Thank you for your interest in employment opportunities at Asshole CRO and the GMS team. We enjoyed speaking with you and appreciate the time you took to talk with us about your background and experience.

We reviewed a number of candidates for the Analyst I position and have found others whose qualifications more closely match our position profile. Unfortunately, we are not able to offer you employment at this time.

Best of luck to you in the future.

Thank you,
Tiffany

A: the recruiter’s name is Tiffany.
B: I got this email after, yes AFTER, I’d removed my name from consideration.

So I decided to stick with rad-and-awesome CRO. And I’m glad I did. My only real concerns were the commute [nine whole miles! lame.] and that their health benefits are more expensive. BEE EFF DEE.

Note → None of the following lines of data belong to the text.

(** What the permission stage records, and its events. *)
Definition permitted_with (owner repo : string) (permitted : bool) (errs : list string)
  (l : list event) : Prop :=
  Forall (permission_event owner repo) l
  /\ Exists (is_permissions_put owner repo) l
  /\ ((permitted = true /\ errs = []) \/ (permitted = false /\ errs = [failed_permissions])).

(** [result['status'] = 'partial'] when there are errors. *)
Definition close_result (result : ProcessingResult) : ProcessingResult :=
  if has_errors result then set_status partial result else result.

Definition secrets_line : string := "   🔐 Setting repository secrets...".

(** The ways the stages of a reachable repository can go: the scratch
    directory cannot be created; it cannot be removed; a missing sealing
    library ends the process in the secrets stage; or the three stages
    run to the end. *)
Inductive stages_run (owner repo : string) (secrets : list (string * option string))
  (repo_url : string) (nacl : bool) : outcome ProcessingResult -> list event -> Prop :=
| run_no_scratch msg :
    stages_run owner repo secrets repo_url nacl (Raise (LibraryError msg))
      [EvTempdir (Failed msg)]
| run_no_cleanup temp_dir lw msg :
    Forall (fun ev => is_local ev = true) lw ->
    stages_run owner repo secrets repo_url nacl (Raise (LibraryError msg))
      (EvTempdir (Returned temp_dir) :: lw ++ [EvCleanup temp_dir (Failed msg)])
| run_exit temp_dir lw l :
    Forall (fun ev => is_local ev = true) lw ->
    nacl = false ->
    stages_run owner repo secrets repo_url nacl (Raise (SystemExit 1))
      (EvTempdir (Returned temp_dir) :: lw ++ EvCleanup temp_dir (Returned tt) :: l)
| run_complete temp_dir lw ls lp pushed e1 added e2 permitted e3 :
    Forall (fun ev => is_local ev = true) lw ->
    pushed_with pushed e1 ->
    provisioned owner repo secrets ∅ added e2 ls ->
    permitted_with owner repo permitted e3 lp ->
    stages_run owner repo secrets repo_url nacl
      (Ok (close_result (report repo_url success pushed added permitted (e1 ++ e2 ++ e3))))
      (EvTempdir (Returned temp_dir) :: lw ++ EvCleanup temp_dir (Returned tt)
       :: EvPrint secrets_line :: ls ++ lp).

(** A run of [process_repository] in which the three stages ran to the
    end: the result and the log, by stage. *)
Inductive complete_run (owner repo : string) (secrets : list (string * option string))
  (repo_url : string) (answer : reply response) (res : ProcessingResult)
  (l : list event) : Prop :=
| completed_run temp_dir lw ls lp pushed e1 added e2 permitted e3 :
    l = EvPrint (processing_line repo_url) :: EvGet (repo_api_url owner repo) answer
        :: EvTempdir (Returned temp_dir) :: lw ++ EvCleanup temp_dir (Returned tt)
        :: EvPrint secrets_line :: ls ++ lp ->
    res = close_result (report repo_url success pushed added permitted (e1 ++ e2 ++ e3)) ->
    Forall (fun ev => is_local ev = true) lw ->
    pushed_with pushed e1 ->
    provisioned owner repo secrets ∅ added e2 ls ->
    permitted_with owner repo permitted e3 lp ->
    complete_run owner repo secrets repo_url answer res l.

(** What the outer handler of [process_repository] makes of the outcome
    of the stages: an [Exception] becomes an error result, anything else
    goes through. *)
Definition handled (repo_url : string) (v : outcome ProcessingResult)
  : outcome ProcessingResult :=
  match v with
  | Ok res => Ok res
  | Raise e => if is_Exception e then Ok (error_result repo_url (str_exn e)) else Raise e
  end.

(** ** Observing the remaining stages *)

(** The URL [clone_repo] clones from. *)
Definition clone_url (token owner repo : string) : string :=
  "https://" ++ token ++ "@github.com/" ++ owner ++ "/" ++ repo ++ ".git".

(** The workflow directory of a clone. *)
Definition workflows_dest (repo_path : string) : string :=
  os_path_join repo_path [".github"; "workflows"].

(** What [push_workflows] may do: print, ask for and restore the working
    directory, create the workflow directory of the clone, list the
    source directory, copy a workflow file from the source directory into
    the workflow directory of the clone under its own name, and run
    [git] in the clone. *)
Definition push_event (repo_path workflows_source : string) (ev : event) : Prop :=
  match ev with
  | EvPrint _ | EvGetcwd _ | EvChdir _ _ => True
  | EvMakedirs path _ => path = workflows_dest repo_path
  | EvListdir path _ => path = workflows_source
  | EvCopy2 src dst _ =>
      exists file, is_workflow_file file = true
                   /\ src = os_path_join workflows_source [file]
                   /\ dst = os_path_join (workflows_dest repo_path) [file]
  | EvRun args cwd _ => cwd = repo_path /\ exists rest, args = "git" :: rest
  | _ => False
  end.

Definition git_add : list string := ["git"; "add"; ".github/workflows/"].
Definition git_diff : list string := ["git"; "diff"; "--cached"; "--quiet"].
Definition git_commit : list string :=
  ["git"; "commit"; "-m"; "Add/Update GitHub Actions workflows"].
Definition git_push (branch : string) : list string := ["git"; "push"; "origin"; branch].

(** The [git] commands of [push_workflows] that run with [check=True]. *)
Definition is_checked (args : list string) : Prop :=
  args = git_add \/ args = git_commit \/ exists branch, args = git_push branch.

(** The error text of a failed command as [push_workflows] prints it. *)
Definition stderr_text (err : string) : string :=
  if PyStr.truthy err then err else "Unknown error".

Definition git_failed_line (err : string) : string :=
  "   ❌ Git operation failed: " ++ stderr_text err.

(** The error text can be shown: there is none, or it is UTF-8. *)
Definition shown (err : string) : bool := negb (PyStr.truthy err) || PyStr.decodes err.

(** [args] ran in [repo_path] and exited with status 0. *)
Definition succeeded (repo_path : string) (args : list string) (l : list event) : Prop :=
  exists p, EvRun args repo_path (Returned p) ∈ l /\ returncode p = 0.

(** [args] is a checked command that ran in [repo_path], exited with
    the status and the error text of [p], and that status is not 0. *)
Definition failed_with (repo_path : string) (args : list string) (p : completed)
  (l : list event) : Prop :=
  is_checked args /\ EvRun args repo_path (Returned p) ∈ l /\ returncode p <> 0.

(** [ev] is not a checked command that failed in [repo_path]. *)
Definition checked_ok (repo_path : string) (ev : event) : Prop :=
  forall args p,
    ev = EvRun args repo_path (Returned p) -> is_checked args -> returncode p = 0.

(** What a run of [push_workflows] with outcome [v] has in its log:
    [True] after a successful [git add] and either an empty staged diff
    or a successful commit and push; [False] after a checked command
    that failed, whose error text could be shown and was printed; the
    decoding error after a checked command that failed with an error
    text that is not UTF-8; any other exception only when a library call
    failed and no checked command did. *)
Definition push_outcome {W : Type} {host : Host W} (repo_path : string)
  (v : outcome bool) (l : list event) : Prop :=
  match v with
  | Ok true =>
      succeeded repo_path git_add l
      /\ (succeeded repo_path git_diff l
          \/ (succeeded repo_path git_commit l
              /\ exists branch, succeeded repo_path (git_push branch) l))
  | Ok false =>
      exists args p,
        failed_with repo_path args p l
        /\ shown (stderr p) = true
        /\ EvPrint (git_failed_line (stderr p)) ∈ l
  | Raise e =>
      (exists args p,
         failed_with repo_path args p l
         /\ shown (stderr p) = false
         /\ e = LibraryError (host_decode_error (stderr p)))
      \/ (exists msg, e = LibraryError msg /\ Forall (checked_ok repo_path) l)
  end.

(** The outcome of the [try] block of [push_workflows]: [True], or the
    exception of the command or of the library call that failed. *)
Definition body_outcome {W : Type} {host : Host W} (repo_path : string)
  (v : outcome bool) (l : list event) : Prop :=
  match v with
  | Ok b => push_outcome repo_path (Ok b) l /\ b = true
  | Raise (CalledProcessError rc err) =>
      exists args p, failed_with repo_path args p l /\ err = stderr p
  | Raise (LibraryError _) => Forall (checked_ok repo_path) l
  | Raise _ => False
  end.

(** The body of the request that sets a secret. *)
Definition secret_payload (encrypted_value key_id : string) : list (string * json_value) :=
  [("encrypted_value", JStr encrypted_value); ("key_id", JStr key_id)].

(** The body of the request that sets the workflow permissions. *)
Definition permissions_payload : list (string * json_value) :=
  [("enabled", JBool true);
   ("default_workflow_permissions", JStr "write");
   ("can_approve_pull_request_reviews", JBool true)].

(** Console output, the API and the sealing library: the events that do
    not touch the file system. *)
Definition is_remote (ev : event) : bool :=
  match ev with
  | EvPrint _ | EvGet _ _ | EvPut _ _ _ | EvImportNacl _ | EvSeal _ _ _ => true
  | _ => false
  end.

(** The scratch directory in the log of one repository: it is never
    asked for; or asking for it fails and ends the run; or it is created
    once, every [git] and file-system event lies between its creation
    and its removal, and the removal is attempted. *)
Definition scratch_scoped (l : list event) : Prop :=
  Forall (fun ev => is_remote ev = true) l
  \/ (exists pre msg,
        l = (pre ++ [EvTempdir (Failed msg)])%list
        /\ Forall (fun ev => is_remote ev = true) pre)
  \/ (exists pre temp_dir inside r rest,
        l = (pre ++ EvTempdir (Returned temp_dir) :: inside
                 ++ EvCleanup temp_dir r :: rest)%list
        /\ Forall (fun ev => is_remote ev = true) pre
        /\ Forall (fun ev => is_local ev = true) inside
        /\ Forall (fun ev => is_remote ev = true) rest).

(** [result['status'] == 'success'] *)
Definition is_success (result : ProcessingResult) : bool :=
  match status_of result with
  | success => true
  | _ => false
  end.

Definition is_sleep (ev : event) : bool :=
  match ev with
  | EvSleep _ => true
  | _ => false
  end.

(** The number of pauses of the processing loop over [n] repositories
    numbered from [start], out of [total]. *)
Fixpoint pauses (start n total : nat) : nat :=
  match n with
  | O => O
  | S n' => ((if (start <? total)%nat then 1 else 0) + pauses (S start) n' total)%nat
  end.

(** A [git clone]. *)
Definition is_clone (ev : event) : bool :=
  match ev with
  | EvRun (_ :: sub :: _) _ _ => String.eqb sub "clone"
  | _ => false
  end.

(** ** A reference host

    A small deterministic host used to run the script on concrete inputs.
    The API answers with a status that depends on the URL only; [git]
    keeps, for the workflow directory of the repository, the files of the
    remote, of the scratch clone, of its index and of its last commit,
    each as a map from file name to content. *)

Record sim : Type := mkSim {
  sim_get_status : string -> Z;
  sim_put_status : string -> Z;
  sim_tempdir_ok : bool;
  sim_show_current : Z * string;
  sim_remote_head : option string;
  sim_local_refs : list string;
  sim_push_ok : bool;
  sim_source : list (string * string);
  sim_remote : gmap string string;
  sim_work : gmap string string;
  sim_index : gmap string string;
  sim_head : gmap string string
}.

Definition sim_set_trees (s : sim) (remote work index head : gmap string string) : sim :=
  mkSim (sim_get_status s) (sim_put_status s) (sim_tempdir_ok s) (sim_show_current s)
        (sim_remote_head s) (sim_local_refs s) (sim_push_ok s) (sim_source s)
        remote work index head.

Definition basename (path : string) : string :=
  PyStr.last_segment (PyStr.split "/" path).

Fixpoint assoc (k : string) (l : list (string * string)) : option string :=
  match l with
  | [] => None
  | (k', v) :: l' => if String.eqb k k' then Some v else assoc k l'
  end.

Definition done_ok (out : string) : reply completed := Returned (mkCompleted 0 out "").
Definition done_with (rc : Z) (err : string) : reply completed :=
  Returned (mkCompleted rc "" err).

Definition sim_run (args : list string) (cwd : string) (s : sim) : reply completed * sim :=
  match args with
  | _ :: sub :: rest =>
      if String.eqb sub "clone" then
        (done_ok "", sim_set_trees s (sim_remote s) (sim_remote s) (sim_remote s) (sim_remote s))
      else if String.eqb sub "add" then
        (done_ok "", sim_set_trees s (sim_remote s) (sim_work s) (sim_work s) (sim_head s))
      else if String.eqb sub "diff" then
        (if decide (sim_index s = sim_head s) then done_ok "" else done_with 1 "", s)
      else if String.eqb sub "commit" then
        if decide (sim_index s = sim_head s) then (done_with 1 "nothing to commit", s)
        else (done_ok "", sim_set_trees s (sim_remote s) (sim_work s) (sim_index s) (sim_index s))
      else if String.eqb sub "push" then
        if sim_push_ok s then
          (done_ok "", sim_set_trees s (sim_head s) (sim_work s) (sim_index s) (sim_head s))
        else (done_with 1 "rejected", s)
      else if String.eqb sub "branch" then
        (Returned (mkCompleted (sim_show_current s).1 (sim_show_current s).2 ""), s)
      else if String.eqb sub "symbolic-ref" then
        match sim_remote_head s with
        | Some ref => (done_ok ref, s)
        | None => (done_with 128 "fatal: ref refs/remotes/origin/HEAD is not a symbolic ref", s)
        end
      else if String.eqb sub "show-ref" then
        if bool_decide (last rest ∈ (fun b => Some ("refs/heads/" ++ b)) <$> sim_local_refs s)
        then (done_ok "", s) else (done_with 1 "", s)
      else (done_with 1 "unknown command", s)
  | _ => (Failed "No such file or directory", s)
  end.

The work environment: awesome
My boss: awesome
My coworkers: awesome.

I don’t even miss my old job with the crappy med students who could barely wipe their own asses.  My friend who still works there [in IT, so a MUCH better atmosphere] told me via email that my former boss looks “lost. and i mean LOST.” anytime someone comes in with a question.

i laughed diabolically and then felt a little guilty.

In other news, I got drunk at nightwork’s Halloween party and told my crush I thought he was cute.

Cue the awkwardness.

Also, my friend had a bike wreck and got injured.  Badly. Broken jaw and needing root canals injured.

No dental insurance.

So we’re trying to collect money at work to help with her bills.

JSYK: if you feel like being generous and helping her out, you can send Paypal payments to mailto:babetoothless@gmail.com

Aaaand over the Thanksgiving holiday my brother’s friend got stabbed, lost 40% of his blood volume, and almost died.

I also thought I had an intestinal blockage, but it turns out I just needed a laxative.

TMI?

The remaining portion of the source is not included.